Also seit ungefähr 2 – 3 Jahren wohnt im Zimmer meiner Tochter auch so ein PM (= Pubertätsmonster!). Wobei das jetzt ein bisschen unfair von mir ist (aber ich bin ja angeblich als Eltern auch gerade schwierig!?), denn das „-Monster“ ist meist nur noch eine Wildkatze, bei der phasenweise auch schon die junge Frau zu erkennen ist, die es mal werden wird.

Pubertät ist immer schwierig – mit und ohne Diabetes. Aber Typ-1-PM neigen mitunter dazu, den Diabetes als Hauptkriegsschauplatz zu verwenden, weil sie sehr gut wissen, dass Eltern hier sofort reagieren und in zwei Sekunden da hinzubekommen sind, wo man sie haben will: Nämlich mit dem Hintern an die Decke! Auch wir hatten eine schwierige Phase. Leslie hat ihren Diabetes von Anfang an komplett angenommen. Sie fühlt sich allerdings auch kein bisschen krank und legt sehr, sehr großen Wert darauf, in keinster Weise anders zu sein oder anders behandelt zu werden als ihre Mitschüler.

Als sie 14 Jahre alt war, waren ihre Werte total durcheinander. Ich fand keinerlei Schema, wo ich hätte anpassen können. Auch unser Diabetologe war da ein wenig ratlos und schlug vor, einen Sensor für eine CGM bei unserer Krankenkasse zu beantragen. Vor unseren Ambulanzterminen lese ich dann immer auch aktuell die Pumpe aus und da fielen mir dann ganz merkwürdige Dinge auf … hmmm … 9.40 Uhr (große Pause) gemessen, 10.45 Uhr Bolus abgegeben. Ein Tag hatte plötzlich nur 3 Messungen, aber jede Menge Bolusabgaben …! Oh-oh … doch nicht meine Tochter? Das würde sie doch nicht tun? Nicht bolen? Frei Schnauze bolen? Den Diabetes gar verdrängen? Mich beschummeln? Und viel schlimmer: Sich beschummeln?

Also habe ich sie abends darauf angesprochen. Ich musste gar nicht viel sagen, denn sie war sofort sehr kleinlaut und voll des schlechten Gewissens. Bingo! Voll getroffen … und auch ich war wie vom Blitz getroffen. „Mama, du verstehst das nicht!

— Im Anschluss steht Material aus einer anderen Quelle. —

(** ** A small concrete instance of the interfaces

    Frames are numbers; compositing records template and source in the
    result, so that the examples below can tell frames apart. *)

Module Example.
Import TextOverlay.

#[export] Instance imaging : Imaging := {|
  Frame := nat;
  shape := fun _ => (FRAME_HEIGHT, FRAME_WIDTH);
  resize := fun f _ => f;
  create_green_screen_mask := fun f => if Nat.even f then [255%N; 0%N] else [0%N; 0%N];
  process_frame_with_green_screen := fun t f _ => (100 * t + f)%nat;
  process_blur_frame := fun f _ _ _ _ _ _ => f
|}.

#[export] Instance pil : Pil := {|
  Image := nat;
  Font := unit;
  Emoji := unit;
  fromarray := fun f => Some f;
  toarray := fun i => Some i;
  truetype := fun _ _ => None;
  load_default := tt;
  splitext_root := fun s => s;
  draw_text := fun img xy s _ _ =>
    Some (img + Z.to_nat (fst xy) + Z.to_nat (snd xy) + String.length s)%nat;
  paste := fun img _ _ => Some img
|}.

#[export] Instance text_rendering : TextRendering := {|
  smart_text_wrap := fun s _ _ _ _ => Some [s];
  render_text_with_emoji_multiline := fun _ lines _ _ _ base_y _ _ =>
    Some (map (fun l => {| line_y := base_y; x_start := 40; line_emoji_size := 80;
                           items := [TextItem l 0] |}) lines)
|}.

Definition settings (x : Z) : TextSettings :=
  {| enabled := true; x_position := x; y_position := 10; size := 65;
     font := "Arial"; color := Some "#000000"%string |}.

(** A static template file holding frame 7. *)
Definition static_template : Narasi.TemplateFile :=
  {| Narasi.template_path := "template.png";
     Narasi.imread := Some 7%nat;
     Narasi.extract_gif_frames := [] |}.

(** An animated template of three frames. *)
Definition gif_template : Narasi.TemplateFile :=
  {| Narasi.template_path := "template.GIF";
     Narasi.imread := None;
     Narasi.extract_gif_frames := [4; 5; 6]%nat |}.

(** A two-frame source at 30 fps. *)
Definition two_frames : Narasi.VideoFile :=
  {| Narasi.file_frames := [1; 2]%nat; Narasi.file_fps := 30;
     Narasi.file_frame_count := 2 |}.

(** A source with container metadata but no decodable frame. *)
Definition no_frames : Narasi.VideoFile :=
  {| Narasi.file_frames := []; Narasi.file_fps := 30;
     Narasi.file_frame_count := 0 |}.

(** A static template whose frame 8 has key-coloured pixels. *)
Definition green_template : Narasi.TemplateFile :=
  {| Narasi.template_path := "green.png";
     Narasi.imread := Some 8%nat;
     Narasi.extract_gif_frames := [] |}.

(** Audio calls that all succeed, and audio calls that all raise. *)
Definition ops_ok : Processor.AudioOps :=
  {| Processor.path_exists := fun _ => true;
     Processor.get_audio_files := fun _ => Ok ["song.mp3"%string];
     Processor.random_choice := fun l => hd ""%string l;
     Processor.path_join := fun a b => (a ++ "/" ++ b)%string;
     Processor.add_dual_audio_to_video := fun _ _ _ => Ok true;
     Processor.add_background_music_to_video := fun _ _ => Ok true;
     Processor.add_audio_to_video := Ok true;
     Processor.temp_exists := true;
     Processor.copy_temp := Ok tt;
     Processor.move_temp := Ok tt;
     Processor.remove_temp := Ok tt |}.


(** A narration track of a tenth of a second. *)
Definition narration : Moviepy.AudioClip :=
  {| Moviepy.duration := 1 # 10; Moviepy.make_frame := fun t => t |}.

Definition io_ok : Narasi.AudioIO :=
  {| Narasi.open_video_clip := fun frames =>
       Ok {| Moviepy.video_duration := 2; Moviepy.video_frames := frames |};
     Narasi.open_audio_clip := Ok narration;
     Narasi.write_videofile := fun _ _ => Ok tt;
     Narasi.copy2 := Ok tt |}.


Definition narasi_world (tpl : Narasi.TemplateFile) (io : Narasi.AudioIO)
    : Narasi.NarasiWorld :=
  {| Narasi.concatenated := Ok two_frames;
     Narasi.template_file := tpl;
     Narasi.audio_io := io |}.

Definition audio_off : Processor.AudioSettings :=
  {| Processor.audio_enabled := false; Processor.dual_audio_enabled := false;
     Processor.folder_path := ""; Processor.original_volume := 100;
     Processor.background_volume := 50 |}.

Definition audio_dual : Processor.AudioSettings :=
  {| Processor.audio_enabled := false; Processor.dual_audio_enabled := true;
     Processor.folder_path := "music"; Processor.original_volume := 100;
     Processor.background_volume := 50 |}.

Definition blur_defaults : Processor.BlurSettings :=
  {| Processor.crop_top := 0; Processor.crop_bottom := 0;
     Processor.video_x_position := 50; Processor.video_y_position := 50 |}.

(** Three inputs: a video that processes, a video whose properties cannot
    be read (the call raises), and a GIF without frames (reported as
    failed). *)
Definition job (name : string) (is_gif : bool) (properties : io_result Q)
    : Processor.Job :=
  {| Processor.job_folder := "in";
     Processor.job_file_name := name;
     Processor.job_is_gif := is_gif;
     Processor.job_video := two_frames;
     Processor.job_video_properties := properties;
     Processor.job_gif_frames := Ok [];
     Processor.job_gif_template_video := Ok true;
     Processor.job_ops := ops_ok;
     Processor.job_io := io_ok |}.

Definition three_jobs : list Processor.Job :=
  [job "a.mp4" false (Ok 30%Q); job "b.mp4" false (Err "cannot open");
   job "c.gif" true (Ok 10%Q)].

(** Blur preview controls at their defaults: no crop, centred. *)
Definition centred : Gui.BlurControls :=
  {| Gui.crop_top := 0; Gui.crop_bottom := 0;
     Gui.video_x_position := 50; Gui.video_y_position := 50 |}.

Definition gui (mode : string) (tpl : Narasi.TemplateFile)
    (io : Narasi.AudioIO) : Processor.Gui :=
  {| Processor.processing_mode := mode;
     Processor.files_to_process := three_jobs;
     Processor.background_image_path := Narasi.template_path tpl;
     Processor.template_file := tpl;
     Processor.text_settings := settings 50;
     Processor.blur_text_settings := settings 50;
     Processor.blur_settings := blur_defaults;
     Processor.audio_settings := audio_off;
     Processor.gpu_enabled := false;
     Processor.audio_folder_files := Ok [];
     Processor.create_output_folder := Ok "out"%string;
     Processor.narasi_audio_path := "voice.mp3";
     Processor.narasi_text_settings := settings 50;
     Processor.narasi_world := narasi_world tpl io;
     Processor.narasi_output_path := Ok "out/narasi_output.mp4"%string |}.

(** The file of a capture that failed to open: no frames, rate 0. *)
Definition unopened : Narasi.VideoFile :=
  {| Narasi.file_frames := []; Narasi.file_fps := 0;
     Narasi.file_frame_count := 0 |}.

Definition narasi_world_of (video : io_result Narasi.VideoFile)
    (tpl : Narasi.TemplateFile) (io : Narasi.AudioIO) : Narasi.NarasiWorld :=
  {| Narasi.concatenated := video;
     Narasi.template_file := tpl;
     Narasi.audio_io := io |}.


(** A GIF input of two frames. *)
Definition gif_job : Processor.Job :=
  {| Processor.job_folder := "in";
     Processor.job_file_name := "d.gif";
     Processor.job_is_gif := true;
     Processor.job_video := two_frames;
     Processor.job_video_properties := Ok 10%Q;
     Processor.job_gif_frames := Ok [1; 2]%nat;
     Processor.job_gif_template_video := Ok true;
     Processor.job_ops := ops_ok;
     Processor.job_io := io_ok |}.

(** A video input for which compositing under an animated template
    reports failure. *)
Definition rejected_job : Processor.Job :=
  {| Processor.job_folder := "in";
     Processor.job_file_name := "e.mp4";
     Processor.job_is_gif := false;
     Processor.job_video := two_frames;
     Processor.job_video_properties := Ok 30%Q;
     Processor.job_gif_frames := Ok [];
     Processor.job_gif_template_video := Ok false;
     Processor.job_ops := ops_ok;
     Processor.job_io := io_ok |}.



(** Dual audio switched on without an audio folder. *)
Definition audio_no_folder : Processor.AudioSettings :=
  {| Processor.audio_enabled := false; Processor.dual_audio_enabled := true;
     Processor.folder_path := ""; Processor.original_volume := 100;
     Processor.background_volume := 50 |}.

(** A blur batch with given audio settings and audio folder content. *)
Definition gui_with_audio (a : Processor.AudioSettings)
    (folder_files : io_result (list string)) : Processor.Gui :=
  {| Processor.processing_mode := "blur";
     Processor.files_to_process := three_jobs;
     Processor.background_image_path := "";
     Processor.template_file := static_template;
     Processor.text_settings := settings 50;
     Processor.blur_text_settings := settings 50;
     Processor.blur_settings := blur_defaults;
     Processor.audio_settings := a;
     Processor.gpu_enabled := false;
     Processor.audio_folder_files := folder_files;
     Processor.create_output_folder := Ok "out"%string;
     Processor.narasi_audio_path := "";
     Processor.narasi_text_settings := settings 50;
     Processor.narasi_world := narasi_world static_template io_ok;
     Processor.narasi_output_path := Ok "out/narasi_output.mp4"%string |}.

(** Frames that carry their size: (height, width, content). *)
Definition sized_imaging : Imaging := {|
  Frame := Z * Z * nat;
  shape := fun f => (fst (fst f), snd (fst f));
  resize := fun f wh => (snd wh, fst wh, snd f);
  create_green_screen_mask := fun _ => [255%N];
  process_frame_with_green_screen := fun _ f _ => f;
  process_blur_frame := fun f _ _ _ _ _ _ => f
|}.

(** Two inputs of different frame sizes. *)
Definition sized_frames_a : list (@Frame sized_imaging) :=
  [(4, 3, 1%nat); (4, 3, 2%nat)].
Definition sized_frames_b : list (@Frame sized_imaging) := [(2, 2, 3%nat)].

Definition sized_first : @Concat.Input sized_imaging :=
  {| Concat.file :=
       @Narasi.Build_VideoFile sized_imaging sized_frames_a 30 2;
     Concat.prop_width := 3; Concat.prop_height := 4 |}.

Definition sized_second : @Concat.Input sized_imaging :=
  {| Concat.file :=
       @Narasi.Build_VideoFile sized_imaging sized_frames_b 25 1;
     Concat.prop_width := 2; Concat.prop_height := 2 |}.

(** A reading of hexadecimal digits for [int(s, 16)]. *)
Definition hex_digit (c : ascii) : option Z :=
  let n := Z.of_nat (nat_of_ascii c) in
  if andb (48 <=? n) (n <=? 57) then Some (n - 48)
  else if andb (97 <=? n) (n <=? 102) then Some (n - 87)
  else if andb (65 <=? n) (n <=? 70) then Some (n - 55)
  else None.

Fixpoint hex_value (acc : Z) (s : string) : option Z :=
  match s with
  | EmptyString => Some acc
  | String c rest =>
      match hex_digit c with
      | Some d => hex_value (16 * acc + d) rest
      | None => None
      end
  end.

Definition int16 (s : string) : option Z :=
  if String.eqb s "" then None else hex_value 0 s.

End Example.

(** * Theorems *)

(** Case analysis on every call result a goal still branches on: library
    calls first, then the remaining tests. *)
Ltac split_calls :=
  repeat (cbn [bind lift_io try_except andb orb negb];
          match goal with
          | |- context [lift_io ?x] => destruct x eqn:?
          | |- context [if ?b then _ else _] => destruct b eqn:?
          | |- context [match ?x with _ => _ end] => destruct x eqn:?
          end);
  cbn [bind lift_io try_except andb orb negb].

(** ** The synchronisation loops *)

Section LoopFacts.
Context `{TextOverlay.TextRendering}.
Import TextOverlay Narasi.

Lemma static_loop_is_loop_with fuel template mask ts target cap w out :
  static_loop fuel template mask ts target cap w out =
  loop_with (fun _ => static_body template mask ts) fuel target cap w out.
Proof.
  revert cap w out.
  induction fuel as [|fuel IH]; intros cap w out; simpl; [reflexivity|].
  destruct (Z.of_nat w <? target); [|reflexivity].
  destruct (read_or_restart cap) as [[frame|] cap']; [|reflexivity].
  apply IH.
Qed.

Ich hatte halt einfach keinen Bock … DU weiß nicht wie das ist!“ Nein, ich verstand das nicht – und bin auch ziemlich ausgeflippt. Ich gebe mir so viel Mühe mit dieser doofen Basalrate, die immerzu geändert werden möchte! Ich schlage mir Nächte um die Ohren, wenn die Werte nicht stimmen und bin dann tagsüber müde! Ich suche nach Mustern in diesen dämlichen Werten, um diese irgendwie erklärbar zu machen. Und wozu? … damit das Fräulein Tochter dann mal eben „keinen Bock“ hat und macht wie und wann sie gerade lustig ist! Na bitte! Gerne,  dann aber künftig ohne mich!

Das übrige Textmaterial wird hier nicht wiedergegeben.